All experiments were performed in accordance with protocols approved by the U.S. National Institutes of Health Guidelines for the Care and Use for Experimental Procedures and the Institutional Animal Care and Use Committee (IACUC) at the University of Texas Health Science Center at Houston. Data presented in this study was collected from three adult male rhesus monkeys (Macaca mulatta; T: 14 years old, 13 kg; M: 10 years old, 10 kg and R: 11 years old, 12 kg). A titanium head post was surgically implanted in the medial frontal region with the help of multiple anchor screws. After a recovery period of 4 weeks, both animals were trained for a month on visual fixation tasks (to be used later for the recordings) involving at least 1000 trials per session. After the monkeys learned to complete multiple sessions in a single day, we implanted a 96-channel Utah array in monkey T and R and a 64-channel Utah array in monkey M in area V4 (left hemisphere in all animals). Coordinates for craniotomies were estimated based on locating the superior temporal sulcus (STS) and the lunate sulcus by comparing MRI images from the animals to brain atlases. During surgery, the grooves corresponding to the STS and the lunate sulcus were used to guide the implantation of the array. Arrays were roughly implanted at the crown of the pre-lunate gyrus. Post-surgery, animals went through a 2-3 week recovery period and additional training for re-acclimatization with previously learned fixation tasks before we started recording.
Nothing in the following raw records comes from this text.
(** ** Reports of scores: [useMatchScoreReporting] *)

Record ScoreSubmission := mkSubmission { sub_matchId : string; player1Score : Z; player2Score : Z; reporterId : string; reporterName : option string }.
Record ScoreReport := mkReport { rep_id : string; rep_name : string; rep_player1 : Z; rep_player2 : Z; submittedAt : Z }.

(** The pending report of the cache, the conflict shown, and the reports under
    way with the report expected when they were made. *)
Record Reporting := mkReporting {
  pendingReport : option ScoreReport; conflictDetected : bool; conflictingReport : option ScoreReport; under_way : list (ScoreSubmission * option ScoreReport) }.

Definition no_reports : Reporting := mkReporting None false None [].

(** [onMutate], and the request begins *)
Definition submit (now : Z) (expected : option ScoreReport) (r : ScoreSubmission) (s : Reporting) : Reporting :=
  mkReporting (Some (mkReport (reporterId r) (default "You" (reporterName r)) (player1Score r) (player2Score r) now))
    (conflictDetected s) (conflictingReport s) (under_way s ++ [(r, expected)]).

Definition conflicts (r : ScoreSubmission) (expected : option ScoreReport) : option ScoreReport :=
  match expected with
  | Some e => if negb (bool_decide (rep_player1 e = player1Score r)) || negb (bool_decide (rep_player2 e = player2Score r)) then Some e else None
  | None => None
  end.

(** The request ends: [onError] or [onSuccess], and what [reportScore] returns. *)
Definition end_report (k : nat) (s : Reporting) : Reporting * option bool :=
  match under_way s !! k with
  | None => (s, None)
  | Some (r, expected) =>
      let rest := delete k (under_way s) in
      match conflicts r expected with
      | Some e => (mkReporting (pendingReport s) true (Some e) rest, Some false)
      | None => (mkReporting (pendingReport s) false None rest, Some true)
      end
  end.

Definition clearConflict (s : Reporting) : Reporting := mkReporting (pendingReport s) false None (under_way s).

(** A report is refused exactly when the opponent has reported another score,
    which is then shown. *)
Theorem report_spec k s r expected :
  under_way s !! k = Some (r, expected) →
  let '(s', res) := end_report k s in
  (res = Some false ↔ ∃ e, expected = Some e ∧ (rep_player1 e, rep_player2 e) ≠ (player1Score r, player2Score r)) ∧
  (res = Some true ↔ conflictDetected s' = false) ∧ (res = Some false → conflictingReport s' = expected) ∧ length (under_way s) = S (length (under_way s')).
Proof.
  intros Hk. unfold end_report. rewrite Hk. assert (length (under_way s) = S (length (delete k (under_way s)))) as Hlen.
  { apply lookup_lt_Some in Hk. rewrite length_delete by (by apply lookup_lt_is_Some_2). lia. }
  assert (conflicts r expected = None ∧ (∀ e, expected = Some e → (rep_player1 e, rep_player2 e) = (player1Score r, player2Score r)) ∨
    ∃ e, conflicts r expected = Some e ∧ expected = Some e ∧ (rep_player1 e, rep_player2 e) ≠ (player1Score r, player2Score r)) as [[-> Hs]|(e & -> & -> & Hne)].
  { unfold conflicts. destruct expected as [e|]; [|by left]. destruct (bool_decide_reflect (rep_player1 e = player1Score r)) as [E1|E1]; cbn [negb orb];
      [destruct (bool_decide_reflect (rep_player2 e = player2Score r)) as [E2|E2]; cbn [negb orb]|]; [left|right; exists e|right; exists e].
    - split; [done|]. intros e' [= <-]. by rewrite E1, E2.
    - split_and!; [done|done|]. intros [= ? ?]. contradiction.
    - split_and!; [done|done|]. intros [= ? ?]. contradiction. }
  - split_and!; [|done|discriminate|exact Hlen]. split; [discriminate|]. intros (e & He & Hne). by destruct (Hne (Hs e He)).
  - split_and!; [|done|done|exact Hlen]. split; [|done]. intros _. by exists e.
Qed.

(** ** Runs *)

Module Demo.
Definition run (events : list Event) : Hook := live "m1" true false events new_hook.
Definition report (a b : Z) : ScoreSubmission := mkSubmission "m1" a b "p1" None.
Definition theirs : ScoreReport := mkReport "p2" "Bob" 2 1 0.
End Demo.


Lemma report_spec_witness : (end_report 0 (submit 5 (Some Demo.theirs) (Demo.report 1 2) no_reports)).2 = Some false.
Proof.
  pose proof (report_spec 0 (submit 5 (Some Demo.theirs) (Demo.report 1 2) no_reports) (Demo.report 1 2) (Some Demo.theirs) eq_refl) as Hr.
  destruct (end_report 0 _) as [s' res]. apply (proj1 Hr). exists Demo.theirs. split; [reflexivity|discriminate].
Defined.

(** A connection that is refused while the hook reconnects leaves it reconnecting,
    with nothing that would end it. *)
Example refused_while_reconnecting :
  let h := Demo.run [Closed 0 1006; TimerFires 1 false; Closed 2 4401] in
  (isReconnecting h, connectionError h, attached h, timers h) = (true, Some "Authentication failed. Please refresh the page.", [], []).
Proof. vm_compute. reflexivity. Qed.

(** Connecting anew keeps the flag of the old connection: the hook is connected
    while its only socket is not. *)
Example connected_while_connecting :
  let h := Demo.run [Opened 0; Reconnect false] in isConnected h = true ∧ attached h = [1%nat].
Proof. vm_compute. done. Qed.

(** The longest wait is eight seconds: the limit of thirty is never reached. *)
Example longest_wait : reconnect_delay (MAX_RECONNECT_ATTEMPTS - 1) = 8000.
Proof. reflexivity. Qed.

(** A server that accepts and drops at once is asked for ever, every half second. *)
Example flapping_server :
  let h := Demo.run [Opened 0; Closed 0 1006; TimerFires 1 false; Opened 2; Closed 2 1006] in (retryCount h, snd <$> timers h) = (1, [500]).
Proof. vm_compute. reflexivity. Qed.

(** The update of another match is shown. *)
Example other_match_shown :
  u_matchId <$> lastUpdate (Demo.run [Opened 0; Message 0 7 (Some (mkIncoming None (Some "m2") (Some 1) (Some 0) None None None None))]) = Some "m2".
Proof. vm_compute. reflexivity. Qed.

(** A report that was refused stays pending. *)
Example refused_report_pending :
  let s := (end_report 0 (submit 5 (Some Demo.theirs) (Demo.report 1 2) no_reports)).1 in
  rep_player1 <$> pendingReport (clearConflict s) = Some 1.
Proof. reflexivity. Qed.
(** What is awaited: a call without a hash awaits its input, one with a hash its
    confirmation. *)
Definition awaits_input (i : string) (t : Tracker) : bool := match running t !! i with Some r => bool_decide (tr_hash r = None) | None => false end.
Definition awaits_confirmation (i : string) (t : Tracker) : bool := match running t !! i with Some r => bool_decide (tr_hash r ≠ None) | None => false end.

Inductive Event :=
| Track (i : string) (now : Z) (m : TxMeta)
| Phase (i : string) (p : TxPhase)
| Responded (i : string) (answer : TrackTxResult + ErrorValue)
| Settled (i : string) (answer : result unit)
| Append (i : string) (now : Z) (m : TxMeta) (kind : option TxKind) (status : option TxStatus) (hash reason : option string)
| Dismiss (i : string)
| Clear.

Definition handle (e : Event) (t : Tracker) : Tracker :=
  match e with
  | Track i now m => track_begin i now m t
  | Phase i p => setPhase i p t
  | Responded i a => if awaits_input i t then track_response i a t else t
  | Settled i a => if awaits_confirmation i t then track_settled i a t else t
  | Append i now m k s h r => appendHistory i now m k s h r t
  | Dismiss i => dismissToast i t
  | Clear => clearHistory t
  end.

Definition run (es : list Event) (t : Tracker) : Tracker := fold_left (λ t e, handle e t) es t.
End tracker.

(** ** The confirmation *)

(** What an answer decides: nothing, that the transaction was confirmed, or that it
    failed. *)
Section verdicts.
Context (answers : nat → result Response).

Definition horizon_verdict (a : result Response) : option (result unit) :=
  match a with
  | Throw e => Some (Throw e)
  | Ok r =>
      if bool_decide (r_status r = 404) then None
      else if negb (r_ok r) then Some (Throw (JsError "Unable to verify transaction status from Horizon."))
      else match r_json r with
           | None => Some (Throw (JsError "Unexpected token in JSON"))
           | Some JNull => Some (Throw (JsError "Cannot read properties of null"))
           | Some v => match json_prop "successful" v with JBool true => Some (Ok tt) | JBool false => Some (Throw (JsError (parseHorizonFailure v))) | _ => None end
           end
  end.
Visual stimuli for single unit recordings

Visual stimuli were presented on a gamma corrected CRT monitor (HP p1230). To measure color tuning we used a set of 16 equiluminant colors (9.35 ± 0.01 cd/m2) spanning the full color gamut of the monitor and presented at the maximum saturation allowed by the monitor20. These 16 colors were uniformly spaced (in steps of 22.5º) when plotted in the CIELUV color space34,35 (Fig. 2a) which is designed to be perceptually uniform. L represents the luminosity, and u, v represent the chromaticity coordinates in a two dimensional perceptually uniform color space. Luv coordinates were measured for each color and the gray background using a Tektronix photometer (J17 Lumacolor) before the start of each recording session. These colors were presented on a neutral gray background designed to have the same luminosity as the color stimuli (see Supplementary Table 1). Grating stimuli consisted of 16 orientations spanning 0° to 180° in steps of 11.25°. The mean luminosity of the gratings was matched to that of the color patches and the gray background. Visual stimuli were presented binocularly; eye tracking was performed for only one of the eyes.

Behavioral task

Two monkeys were trained to fixate on a small point (0.2 deg) within a small rectangular 1-deg window at the center of a cathode ray tube (CRT) monitor while remaining head fixed. If at any point during the trial, eye position exceeded 0.25 deg outside the boundaries of the rectangular box, then the trial was automatically aborted. Animals were rewarded with juice at the end of each trial in which fixation was successfully maintained for the entire duration of stimulus presentation. Eye movements were monitored throughout the recording session using an infrared eye tracking system (EyeLink II, SR Research) at a 1-kHz sampling rate. Stimulus presentation was recorded and synchronized with the neural data using a programmable Experiment Control Module device (FHC Inc.).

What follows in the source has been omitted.